J’adresse un salut de la main à cette pitoyable coterie et cherche cinquante centimètres carrés de sol dégagé pour m’y asseoir en tailleur. Dur à trouver. Mes compagnons de cellule — j’en dénombre une dizaine —, occupent tout l’espace. Le garçon qui perd ses légumes consent spontanément à me faire un peu de place. Je lui souris. Ça le rend joyce. Il voudrait me parler, mais il ne jacte qu’un langage incourant. S’il ne disposait que de ce bagage pour placer des aspirateurs dans le seizième, il ne boufferait pas chez Lasserre tous les jours !
Acagnardé dos à des barreaux rouillés, je gamberge. Pourquoi m’a-t-on feinté de la sorte ? Dans quel but ?
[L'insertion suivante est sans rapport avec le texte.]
Definition PoolProp_block : iota_block :=
  [ Name "PoolPropName"
  ; Name "PoolPropSize"
  ; Name "PoolPropCapacity"
  ; Name "PoolPropAltroot"
  ; Name "PoolPropHealth"
  ; Name "PoolPropGUID"
  ; Name "PoolPropVersion"
  ; Name "PoolPropBootfs"
  ; Name "PoolPropDelegation"
  ; Name "PoolPropAutoreplace"
  ; Name "PoolPropCachefile"
  ; Name "PoolPropFailuremode"
  ; Name "PoolPropListsnaps"
  ; Name "PoolPropAutoexpand"
  ; Name "PoolPropDedupditto"
  ; Name "PoolPropDedupratio"
  ; Name "PoolPropFree"
  ; Name "PoolPropAllocated"
  ; Name "PoolPropReadonly"
  ; Name "PoolPropAshift"
  ; Name "PoolPropComment"
  ; Name "PoolPropExpandsz"
  ; Name "PoolPropFreeing"
  ; Name "PoolPropFragmentaion"
  ; Name "PoolPropLeaked"
  ; Name "PoolPropMaxBlockSize"
  ; Name "PoolPropTName"
  ; Name "PoolNumProps" ].

(** Dataset properties. *)
Definition DatasetPropType : Prop_ := 0.
Definition DatasetPropCreation : Prop_ := 1.
Definition DatasetPropUsed : Prop_ := 2.
Definition DatasetPropAvailable : Prop_ := 3.
Definition DatasetPropReferenced : Prop_ := 4.
Definition DatasetPropCompressratio : Prop_ := 5.
Definition DatasetPropMounted : Prop_ := 6.
Definition DatasetPropOrigin : Prop_ := 7.
Definition DatasetPropQuota : Prop_ := 8.
Definition DatasetPropReservation : Prop_ := 9.
Definition DatasetPropVolsize : Prop_ := 10.
Definition DatasetPropVolblocksize : Prop_ := 11.
Definition DatasetPropRecordsize : Prop_ := 12.
Definition DatasetPropMountpoint : Prop_ := 13.
Definition DatasetPropSharenfs : Prop_ := 14.
Definition DatasetPropChecksum : Prop_ := 15.
Definition DatasetPropCompression : Prop_ := 16.
Definition DatasetPropAtime : Prop_ := 17.
Definition DatasetPropDevices : Prop_ := 18.
Definition DatasetPropExec : Prop_ := 19.
Definition DatasetPropSetuid : Prop_ := 20.
Definition DatasetPropReadonly : Prop_ := 21.
Definition DatasetPropZoned : Prop_ := 22.
Definition DatasetPropSnapdir : Prop_ := 23.
Definition DatasetPropPrivate : Prop_ := 24.
Definition DatasetPropAclinherit : Prop_ := 25.
Definition DatasetPropCreatetxg : Prop_ := 26.
Definition DatasetPropName : Prop_ := 27.
Definition DatasetPropCanmount : Prop_ := 28.
Definition DatasetPropIscsioptions : Prop_ := 29.
Definition DatasetPropXattr : Prop_ := 30.
Definition DatasetPropNumclones : Prop_ := 31.
Definition DatasetPropCopies : Prop_ := 32.
Definition DatasetPropVersion : Prop_ := 33.
Definition DatasetPropUtf8only : Prop_ := 34.
Definition DatasetPropNormalize : Prop_ := 35.
Definition DatasetPropCase : Prop_ := 36.
Definition DatasetPropVscan : Prop_ := 37.
Definition DatasetPropNbmand : Prop_ := 38.
Definition DatasetPropSharesmb : Prop_ := 39.
Definition DatasetPropRefquota : Prop_ := 40.
Definition DatasetPropRefreservation : Prop_ := 41.
Definition DatasetPropGUID : Prop_ := 42.
Definition DatasetPropPrimarycache : Prop_ := 43.
Definition DatasetPropSecondarycache : Prop_ := 44.
Definition DatasetPropUsedsnap : Prop_ := 45.
Definition DatasetPropUsedds : Prop_ := 46.
Definition DatasetPropUsedchild : Prop_ := 47.
Definition DatasetPropUsedrefreserv : Prop_ := 48.
Definition DatasetPropUseraccounting : Prop_ := 49.
Definition DatasetPropStmfShareinfo : Prop_ := 50.
Definition DatasetPropDeferDestroy : Prop_ := 51.
Definition DatasetPropUserrefs : Prop_ := 52.
Definition DatasetPropLogbias : Prop_ := 53.
Definition DatasetPropUnique : Prop_ := 54.
Definition DatasetPropObjsetid : Prop_ := 55.
Definition DatasetPropDedup : Prop_ := 56.
Definition DatasetPropMlslabel : Prop_ := 57.
Definition DatasetPropSync : Prop_ := 58.
Definition DatasetPropRefratio : Prop_ := 59.
Definition DatasetPropWritten : Prop_ := 60.
Definition DatasetPropClones : Prop_ := 61.
Definition DatasetPropLogicalused : Prop_ := 62.
Definition DatasetPropLogicalreferenced : Prop_ := 63.
Definition DatasetPropInconsistent : Prop_ := 64.
Definition DatasetPropSnapdev : Prop_ := 65.
Definition DatasetPropAcltype : Prop_ := 66.
Definition DatasetPropSelinuxContext : Prop_ := 67.
Definition DatasetPropSelinuxFsContext : Prop_ := 68.
Definition DatasetPropSelinuxDefContext : Prop_ := 69.
Definition DatasetPropSelinuxRootContext : Prop_ := 70.
Definition DatasetPropRelatime : Prop_ := 71.
Definition DatasetPropRedundantMetadata : Prop_ := 72.
Definition DatasetPropOverlay : Prop_ := 73.
Definition DatasetNumProps : Prop_ := 74.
J’essaie de peigner un peu cet écheveau. Le conseil d’Achille était very good, qui nous posait en payeurs de primes. Dare-dare la chose a rendu avec l’intervention de l’élégant Chinois vêtu de blanc qui ne souhaitait qu’affurer de la braise. Savoir si sa collaboration aurait été juteuse est une autre histoire. Ce qui me sidère, c’est ce piège tendu par le Bronson des chaumières. Là, il n’était question que de me faire tomber. Dans quel but ? En quoi mon arrestation peut-elle servir les intérêts de ces gens ? La seule explication que j’entrevois, c’est celle-ci : le gars Bronson bis est bel et bien mouillé dans l’enlèvement de Rosy et de son pote l’éditeur. Apprenant que des mecs se pointent, non pas pour retrouver le couple vivant, mais pour obtenir la preuve de sa mort, il décide de me neutraliser « légalement », si j’ose dire, en me faisant arrêter, puis condamner à mort.
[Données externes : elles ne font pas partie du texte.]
(** * cssselect2: the selector compiler ([cssselect2/compiler.py])

    [_compile_node] turns a parsed selector into the source text of a Python
    boolean expression over the variable [el]; [CompiledSelector] evaluates
    that text once (as the body of [lambda el: ...]) and keeps the resulting
    function as its [test].

    The development follows the code in three layers:
    - the values the compiler consumes (selector nodes, tokens) and the
      element adapter the generated expression queries;
    - the generated expression, kept as a syntax tree with one constructor
      per template string of [compiler.py], and its evaluation, which also
      logs every call made on the element adapter, in Python's order;
    - [_compile_node], [html_tag_eq] and [CompiledSelector] themselves. *)

From Stdlib Require Import String Ascii List ZArith Bool Lia Arith.
Import ListNotations.

Set Warnings "-register-all".

Open Scope string_scope.
Open Scope list_scope.

(** ** Python strings

    A [string] stands for a Python text string whose characters are the code
    points below 256. *)

Module PyStr.

Definition chars (s : string) : list ascii := list_ascii_of_string s.

Definition code (c : ascii) : nat := nat_of_ascii c.

(** [str.isspace] on one character, for code points below 256. *)
Definition isspace (c : ascii) : bool :=
  let n := code c in
  (((9 <=? n) && (n <=? 13)) || ((28 <=? n) && (n <=? 32))
   || (n =? 133) || (n =? 160))%nat.

(** The class [[ \t\r\n\f]] of the regular expression behind
    [split_whitespace]. *)
Definition css_space (c : ascii) : bool :=
  let n := code c in
  ((n =? 32) || (n =? 9) || (n =? 13) || (n =? 10) || (n =? 12))%nat.
Section Stops.

Variable set : jstring.
Hypothesis set_plain : plain_set set.

(** The continuation after the run of a clause: its optional end. *)
Definition clause_end_then (s : jstring) : option jstring :=
  rx true (Opt (Chr (oneOf set))) s Some.

Lemma clause_end_then_total s : clause_end_then s <> None.
Proof.
  unfold clause_end_then, Opt. rewrite rx_alt, rx_chr, rx_eps.
  destruct (next_char true s) as [[d s2]|]; [|discriminate].
  destruct (oneOf set d); discriminate.
Qed.

(** Where a text starts: at its end, or at a character of the set. *)
Definition at_stop (s : jstring) : Prop :=
  s = [] \/ exists c r, s = c :: r /\ oneOf set c = true.

Lemma next_char_in_set s c s' :
  next_char true s = Some (c, s') -> oneOf set c = true -> s = c :: s'.
Proof.
  intros En Hc. apply next_char_split in En
    as (q & -> & _ & [->|(h & l & -> & _ & Hh & Hl & ->)]); [reflexivity|].
  exfalso. apply set_plain in Hc as (Hc & _).
  pose proof (surrogate_pair_large _ _ Hh Hl). lia.
Qed.

(** The greedy run of a clause ends at a stop only. *)
Lemma star_loop_stops : forall n s x,
  (length s <= n)%nat ->
  star_loop true (Chr (noneOf set)) clause_end_then n s = Some x ->
  exists run rest, s = run ++ rest /\ at_stop rest /\ clause_end_then rest = Some x.
Proof.
  induction n as [|n IH]; intros s x Hlen H.
  - destruct s; [|cbn in Hlen; lia]. cbn [star_loop] in H.
    exists [], []. split; [reflexivity|]. split; [left; reflexivity|exact H].
  - cbn [star_loop] in H. rewrite rx_chr in H.
    destruct (next_char true s) as [[c s']|] eqn:En.
    + destruct (noneOf set c) eqn:Hc.
      * pose proof (next_char_suffix _ _ En) as [[q Hq] Hlt].
        replace (length s' <? length s)%nat with true in H
          by (symmetry; apply Nat.ltb_lt; exact Hlt).
        destruct (star_loop true (Chr (noneOf set)) clause_end_then n s') as [y|] eqn:E.
        -- inversion H; subst y. apply IH in E as (run & rest & -> & Hstop & Hk); [|lia].
           exists (q ++ run), rest. rewrite <- app_assoc. auto.
        -- exfalso. revert E. apply star_loop_total. apply clause_end_then_total.
      * exists [], s. split; [reflexivity|]. split; [|exact H].
        right. exists c, s'. unfold noneOf in Hc. apply negb_false_iff in Hc.
        split; [eapply next_char_in_set; eassumption|exact Hc].
    + destruct s as [|c0 [|d r]];
        [|discriminate
         |cbn [next_char] in En;
          match type of En with context [if ?b then _ else _] => destruct b end;
          discriminate].
      exists [], []. split; [reflexivity|]. split; [left; reflexivity|exact H].
Qed.

Lemma clause_end_then_stop rest x :
  at_stop rest -> clause_end_then rest = Some x ->
  (rest = [] /\ x = []) \/ exists t, rest = t :: x /\ oneOf set t = true.
Proof.
  intros [->|(c & r & -> & Hc)] H.
  - left. cbn in H. inversion H. auto.
  - right. unfold clause_end_then, Opt in H. rewrite rx_alt, rx_chr in H.
    assert (En : next_char true (c :: r) = Some (c, r)).
    { destruct r as [|d r]; [reflexivity|]. cbn [next_char].
      apply set_plain in Hc as (_ & Hh & _). rewrite Hh. reflexivity. }
    rewrite En, Hc in H. inversion H; subst x. exists c. auto.
Qed.

(** A match of the clause pattern ends with a character of the set, or at
    the end of the text. *)
Lemma clause_match_end s m rest :
  match_here (clauses set) s = Some (m, rest) ->
  m <> [] /\ (rest = [] \/ exists m' t, m = m' ++ [t] /\ oneOf set t = true).
Proof.
  intros H. pose proof (match_here_app _ _ H) as Hs.
  apply match_here_rx in H. unfold clauses, re_u, Plus in H. cbn [unicode body] in H.
  rewrite !rx_seq, rx_chr in H.
  destruct (next_char true s) as [[c s1]|] eqn:En; [|discriminate].
  destruct (noneOf set c) eqn:Hc; [|discriminate].
  rewrite rx_star in H. fold clause_end_then in H.
  apply star_loop_stops in H as (run & stop & -> & Hstop & Hk); [|lia].
  apply next_char_split in En as (q & Hq & Hqne & _).
  destruct (@clause_end_then_stop _ _ Hstop Hk) as [[-> ->]|(t & -> & Ht)].
  - rewrite app_nil_r in Hs. split; [|left; reflexivity].
    intros ->. rewrite Hs in Hq. cbn in Hq. destruct q; [congruence|].
    apply (f_equal (@length Z)) in Hq. rewrite length_app in Hq. cbn in Hq. lia.
  - assert (Hm : m = (q ++ run) ++ [t]).
    { apply (app_inv_tail rest). rewrite <- Hs, Hq, <- !app_assoc. reflexivity. }
    split; [rewrite Hm; destruct (q ++ run); discriminate|].
    right. exists (q ++ run), t. auto.
Qed.

End Stops.

Lemma segments_head_exec e f s pre m l tail :
  segments (S f) e s = ((pre, m) :: l, tail) ->
  exists rest, exec e s = Some (pre, m, rest).
Proof.
  cbn [segments]. destruct (exec e s) as [[[p m0] rest]|]; [|discriminate].
  intros H. exists rest. destruct m0 as [|c m0].
  - destruct rest as [|c rest']; [inversion H; reflexivity|].
    destruct (shift_gap c (segments f e rest')). inversion H. reflexivity.
  - destruct (segments f e rest). inversion H. reflexivity.
Qed.

(** The sentences of a paragraph, as [chunkScript] and
    [fallbackSegmentScript] cut them. *)
Definition sentences_of (paragraph : jstring) : list jstring :=
  match match_all sentence_pattern paragraph with
  | Some l => l
  | None => [paragraph]
  end.

Definition units_of (paragraph : jstring) : list jstring :=
  filter nonempty (map trim (sentences_of paragraph)).

Lemma not_blank_trim s c : In c s -> is_space c = false -> nonempty (trim s) = true.
Proof.
  intros Hin Hc. destruct (trim s) eqn:E; [|reflexivity]. exfalso.
  apply trim_nil_iff in E. rewrite (@blank_in _ _ E Hin) in Hc. discriminate.
Qed.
L’homme aux hémorroïdes en traîne de majesté me touche le genou et imite l’action de fumer une sèche. Il veut du perlot. Moi, excepté un Davidoff (priez pour lui), de temps à autre, l’herbe à Nicot, c’est pas mon fief. Je palpe mes vagues en haussant les épaules pour lui signifier que je n’en possède pas. Ce mouvement me permet de sentir un cylindre dur dans un revers de mon veston. L’objet a échappé à la fouille.
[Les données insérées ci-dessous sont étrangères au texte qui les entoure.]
Lemma sound_addNodeGeneric r now type data position parentId explicitId s :
  sound_render r -> sound s ->
  sound (snd (addNodeGeneric r now type data position parentId explicitId s)).
Proof.
  intros Hr Hs. pose proof (sound_takeSnapshot r s Hr Hs) as H1.
  destruct Hs as (Hg & Hp & Hfu & Ht).
  split; [|split; [|split]].
  - rewrite Creation.adds_one_node, Creation.adds_edge_to_parent.
    assert (Hnode : sound_graph
              (nodes s ++ [ Node.mk (idOf now type explicitId) type
                              (match position with
                               | Some p => p
                               | None => placement r (pushHistory r s) parentId
                               end)
                              (newNodeData r type data) false ]) (edges s)).
    { apply add_node; [apply idOf_not_empty|exact Hg]. }
    destruct (Js.present parentId) as [pid|]; [|exact Hnode].
    apply add_edge; [|exact Hnode].
    unfold ids. rewrite map_app. apply in_or_app. right. now left.
  - rewrite Creation.pushes_render_snapshot.
    apply Forall_app. split; [now apply Forall_slice_last|].
    constructor; [exact Hr|constructor].
  - rewrite Creation.clears_future. constructor.
  - rewrite Creation.sets_focus_timer.
    apply Forall_app. split; [exact Ht|]. constructor; [exact I|constructor].
Qed.

Lemma sound_deleteElements doomed s : sound s -> sound (deleteElements doomed s).
Proof.
  intros (Hg & Hp & Hfu & Ht). split; [|tauto].
  apply (delete_nodes _ _ doomed Hg).
Qed.

Lemma sound_undo s : sound s -> sound (undo s).
Proof.
  intros Hs. unfold undo.
  destruct (List.length (past s) =? 0)%nat eqn:E; [exact Hs|].
  apply Nat.eqb_neq in E.
  destruct Hs as (Hg & Hp & Hfu & Ht).
  assert (Hne : past s <> []) by (intros H; rewrite H in E; now apply E).
  split; [|split; [|split]]; cbn.
  - apply (Forall_last sound_snapshot (past s) (current s) Hp Hne).
  - now apply Forall_removelast.
  - constructor; assumption.
  - exact Ht.
Qed.

Lemma sound_redo s : sound s -> sound (redo s).
Proof.
  intros Hs. unfold redo.
  destruct (List.length (future s) =? 0)%nat eqn:E; [exact Hs|].
  destruct Hs as (Hg & Hp & Hfu & Ht).
  destruct (future s) as [|h rest] eqn:F; [discriminate|].
  inversion Hfu as [|? ? Hh Hrest]; subst.
  split; [|split; [|split]]; cbn.
  - exact Hh.
  - apply Forall_app. split; [exact Hp|]. constructor; [exact Hg|constructor].
  - exact Hrest.
  - exact Ht.
Qed.

Lemma sound_handleNavigate fuel nodeId direction s s' :
  handleNavigate fuel nodeId direction s = Some s' -> sound s -> sound s'.
Proof.
  unfold handleNavigate.
  destruct (find _ (nodes s)); [|now intros [= <-]].
  destruct (navigationTarget _ _ _ _ _) as [targetId|]; [|discriminate].
  destruct (Js.present targetId) as [tid|]; [|now intros [= <-]].
  destruct (Js.truthy _); intros [= <-] Hs.
  - apply (sound_same_ids _ (setFocusedNodeId (Some tid) s)); [|exact Hs].
    intros n. destruct (Node.id n =? nodeId); [reflexivity|].
    destruct (Node.id n =? tid); reflexivity.
  - exact Hs.
Qed.

Lemma sound_connect params s :
  joinsNodes s params -> sound s -> sound (onConnect (render s) params s).
Proof.
  intros [_ (n & Hn & Htgt)] Hs.
  pose proof (sound_takeSnapshot (render s) s (sound_render_of s Hs) Hs) as H1.
  destruct H1 as (Hg & Hp & Hfu & Ht). split; [|tauto].
  unfold onConnect. cbn [nodes edges setEdges]. unfold addEdge.
  destruct (Js.present (conn_source params)) as [src|]; [|exact Hg].
  destruct (Js.present (conn_target params)) as [tgt|] eqn:E; [|exact Hg].
  destruct (existsb _ _); [exact Hg|].
  apply add_edge; [|exact Hg]. cbn [Edge.target].
  apply JsFacts.present_some in E. destruct E as [E _].
  rewrite Htgt in E. injection E as <-. unfold ids. now apply in_map.
Qed.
Je me remémore ce dont il s’agit : une invention du Rouquin dont je me suis muni avant de partir. Cela se présente sous la forme d’un stylo chromé. En réalité, il ne sert pas à écrire, mais à éclairer. A la place de la plume se trouve un minuscule projecteur dont le diamètre est à peu près celui d’une pièce de cinquante centimes, alimenté par une batterie spéciale dont l’intensité est si forte que son action équivaut à celle d’un rayon laser. Le Rouque et son assistante-maîtresse-nièce ont travaillé deux mois sur cette invention dont j’ai la primeur. Tu flanques le faisceau de la lampe-stylo dans les mirettes d’un gnace et, instantanément, il perd le contrôle avec la réalité ; c’est un méga-chose-visar équivalent à seize mille ampères-chroumff, c’est te dire ! Je l’ai essayé sur Bérurier qui, instantanément est devenu doux comme un agnelet et soumis à t’en essuyer le trou de balle avec la langue, ce qui, même chez un vieux dégueulasse de son style, n’est pas courant.